Three little classifiers

• classifyA.py: a “mystery” classifier– Read the code to see what it does

• classifyB.py: Naïve Bayes Classifier– Along the same line as Homework #4, 3(C)

• classifyC.py: k-Nearest-Neighbor Classifier– Given x, choose the k training data points

closest to x; predict the majority class

http://www.weirdspace.dk/Disney/ThreeLittlePigs.htm

Lab #4: Introducing Classification - Duke UniversityLab #4: Introducing Classification Everything...

Documents

Transcript of Lab #4: Introducing Classification - Duke UniversityLab #4: Introducing Classification Everything...

manorprimary.commanorprimary.com/usr/docs/2017/5/Year 6 Living... · Web viewThe unit build on the previous content by introducing pupils to the importance of classification, ...

Introducing MSL Classification - Littelfuse/media/... · classified to MSL Level 1, all surface-mount PolySwitch devices and PolyZen devices are classified to MSL Level 2a according

Introducing Integers (1).notebookidmswildcats.weebly.com/uploads/8/7/.../introducing... · Introducing Integers (1).notebook November 01, 2017 Introducing Integers Objectives: 1)
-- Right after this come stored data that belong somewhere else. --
Lemma filter_single {A B} (P : A * B -> Prop) `{forall x, Decision (P x)} (l : list (A * B)) key b :
  NoDup l.*1 -> Forall (fun x => x.1 = key) (filter P l) -> (key, b) ∈ l -> P (key, b) ->
  filter P l = [(key, b)].
Proof.
  intros Hnodup Hkeys Hin HP.
  assert (NoDup (filter P l).*1) as Hnodup'.
  { eapply sublist_NoDup; [exact Hnodup|]. apply fmap_sublist, sublist_filter. }
  assert ((key, b) ∈ filter P l) as Hfiltered by (by apply list_elem_of_filter).
  destruct (filter P l) as [|[k1 b1] [|[k2 b2] rest]]; [set_solver| |].
  - apply list_elem_of_singleton in Hfiltered. by rewrite Hfiltered.
  - apply Forall_cons in Hkeys as [Hk1 [Hk2 _]%Forall_cons]. simpl in *. subst.
    apply NoDup_cons in Hnodup' as [Hnew _]. set_solver.
Qed.

(** With the plan's USDC flows settled, the balance is above the floor. *)
Lemma enforce_projected_usdc_floor_Ok policy plan s floor effect :
  enforce_projected_usdc_floor policy plan s = Ok tt ->
  ReservePolicy.min_inference_usdc_6dp (AutonomyPolicy.reserve_policy policy) = Some floor ->
  effect ∈ ExecutionPlan.asset_effects plan ->
  let snapshot := wallet_balance_snapshot s in
  is_configured_usdc snapshot (StrategyAssetEffect.asset_address effect) = true ->
  asset_group_key effect = usdc_key snapshot
  /\ exists balance,
    parse_optional_hex_u128 (WalletBalanceSnapshot.usdc_balance_raw_hex snapshot) = Some balance
    /\ let flow direction :=
         group_total direction (usdc_key snapshot) (ExecutionPlan.asset_effects plan) in
       (flow StrategyAssetDirection.Debit <= balance)%N
       /\ (floor <= balance - flow StrategyAssetDirection.Debit
                    + flow StrategyAssetDirection.Credit)%N.
Proof.
  intros Hrun Hfloor Heffect snapshot Husdc. unfold enforce_projected_usdc_floor in Hrun.
  rewrite Hfloor in Hrun.
  assert (existsb (fun effect => is_configured_usdc snapshot (StrategyAssetEffect.asset_address effect))
    (ExecutionPlan.asset_effects plan) = true) as Hsome.
  { apply existsb_exists. exists effect. by rewrite <-list_elem_of_In. }
  fold snapshot in Hrun. rewrite Hsome in Hrun. simpl in Hrun.
  apply result_bind_Ok in Hrun as (balance & Hbalance%ok_or_Ok & Hrun).
  apply result_bind_Ok in Hrun as (projected & Hprojected & Habove%err_if_Ok%N.ltb_ge).
  unfold projected_usdc_balance in Hprojected.
  apply result_bind_Ok in Hprojected as (? & _ & Hprojected).
  apply result_bind_Ok in Hprojected as (groups & Hgroups & Hprojected).
  apply result_bind_Ok in Hprojected as ([debits credits] & Hflows & Hprojected).
  apply result_bind_Ok in Hprojected as (rest & Hrest%ok_or_Ok & Hprojected%ok_or_Ok).
  apply checked_add_Some in Hprojected as [-> _].
  pose proof (grouped_asset_effects_Ok plan groups Hgroups) as Hgroup.
  apply usdc_flows_Ok in Hflows as (Hkeys & Hdebits & Hcredits); cycle 1.
  { intros key amounts Hin%elem_of_btree_iter. destruct amounts as [debit credit].
    apply Hgroup in Hin as [(found & _ & <-) _]. simpl.
    destruct (StrategyAssetEffect.asset_address found); [|done]. simpl.
    by rewrite to_ascii_lowercase_idem. }
  fold snapshot in Hkeys, Hdebits, Hcredits. simpl in Hdebits, Hcredits.
  assert (exists amounts, (asset_group_key effect, amounts) ∈ btree_iter groups
    /\ amounts = (group_total StrategyAssetDirection.Debit (asset_group_key effect)
                    (ExecutionPlan.asset_effects plan),
                  group_total StrategyAssetDirection.Credit (asset_group_key effect)
                    (ExecutionPlan.asset_effects plan))) as (amounts & Hin & Hamounts).
  { eexists. split; [|done]. apply elem_of_btree_iter, Hgroup. eauto. }
  assert (is_usdc snapshot (asset_group_key effect) = true) as His.
  { unfold is_usdc, asset_group_key, is_configured_usdc, eq_ignore_ascii_case in *. simpl.
    destruct (StrategyAssetEffect.asset_address effect); [|done]. simpl.
    destruct (WalletBalanceSnapshot.usdc_contract_address snapshot); [|done].
    by rewrite to_ascii_lowercase_idem. }
  assert (asset_group_key effect = usdc_key snapshot) as Hkey.
  { rewrite Forall_forall in Hkeys. apply (Hkeys (asset_group_key effect, amounts)).
    by apply list_elem_of_filter. }
  rewrite Hkey in *. split; [done|]. exists balance. split; [done|].
  rewrite (filter_single (fun group => is_usdc snapshot group.1 = true) (btree_iter groups)
    (usdc_key snapshot) amounts) in Hdebits, Hcredits;
    [|apply NoDup_btree_keys|done|done|done|apply NoDup_btree_keys|done|done|done].
  rewrite Hamounts in Hdebits, Hcredits. simpl in Hdebits, Hcredits.
  unfold checked_sub in Hrest. destruct (N.leb_spec debits balance); [|done].
  injection Hrest as <-. simpl. lia.
Qed.

(** *** Value and exposure totals *)

Definition call_value (call : StrategyExecutionCall.t) : N :=
  match parse_u256_decimal (StrategyExecutionCall.value_wei call) with
  | Ok value => value
  | Err _ => 0%N
  end.

Lemma total_value_wei_Ok acc calls total :
  total_value_wei acc calls = Ok total -> in_uint 256 acc ->
  total = N.min (acc + sum_N (call_value <$> calls)) (max_uint 256).
Proof.
  revert acc. induction calls as [|call calls IH]; intros acc; cbn [total_value_wei].
  { intros [= <-]. unfold in_uint. change (sum_N (call_value <$> [])) with 0%N. lia. }
  intros (value & Hvalue%map_err_Ok & Hrun)%result_bind_Ok Hacc.
  rewrite (IH _ Hrun) by apply saturating_add_in_uint. rewrite fmap_cons.
  change (sum_N (call_value call :: ?l)) with (call_value call + sum_N l)%N.
  assert (call_value call = value) as -> by (unfold call_value; by rewrite Hvalue).
  unfold saturating_add. lia.
Qed.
Implement the DiffServ QoS Model Introducing Classification and Marking.

1 Introducing Introducing: Kay Hudson CARS Recon Inc.

Physical Computing - Keio UniversityLab, ty Physical Computing • Massimo Banzi, “Getting Started With Arduino”, Make Books, 2008 • Tom Igoe, “Making Things Talk”, Make

Introducing Windows Azure. INTRODUCING CLOUD COMPUTING Windows Azure.

1. Introducing Narda 2. Introducing NRA 3. Introducing IDA-2 · 1. Introducing Narda 2. Introducing NRA 3. Introducing IDA-2 1 1. ... ASCII command set, ... Low power consumption,

Lab Manual B.Sc. (CA) - Aligarh Muslim UniversityLAB MANUAL/B.Sc.(CA)/CCB–6P1/CSD-AMU 4 OUTCOMES After completing this course, the students would be able to: Understand the concept

Introducing LEVELED BOOK • L Planet Earth Introducing ...

A non-linear learning & classification algorithm that ... fileContents Pg. 1 Introduction 1 1.1 Algorithm Validation 1 2 Introducing the (R.R.E) Algorithm 1

Lecture 1 - WordPress.com · Lecture 1 Introducing Municipal Solid Waste Management STRUCTURE Overview Learning Objectives 1.1 Classification of Solid Wastes 1.1.1 Source-based classification

khosq.am · Web view2019. 11. 26. · Nevertheless, the applied classification enables introducing in a comprehensive and vivid way the general picture of violations of the rights

Closing the Loop - Yale UniversityLab Analysis Soils were analyzed for pH by mixing water to soil in 2:1 ratio, gravimetric soil moisture (24 hours at 105C), substrate induced respiration,

Introducing the National Partnership for Maternity Safety ... · Introducing the National Partnership for Maternity Safety: ... was calculated using ICD-10 cause of death classification

EE 264 DSP Project Report - Stanford Universitylab using the Parks-McClellan algorithm, then directly integrated into the DSP API code, taking advantage of the adaptive ﬁltering

Introducing Polyolefins³l_roviden... · Content . Synthetic polymers – Classification – Global production . Polyolefins – Polyolefins family – PE classification – PP structures

Introducing the SIOP Model - Pearsoning English very well (the U.S. Census Bureau’s classification of limited English proficiency) (U.S. Census Bureau, 2012). Children age 5–17

A Radical-aware Attention-based Model for Chinese Text ...home.ustc.edu.cn/~hqtao/index_files/aaai 19-poster-Tao.pdfSimply introducing radicals to Chinese text classification cannot

A tour of introducing phonegap introducing PhoneGap.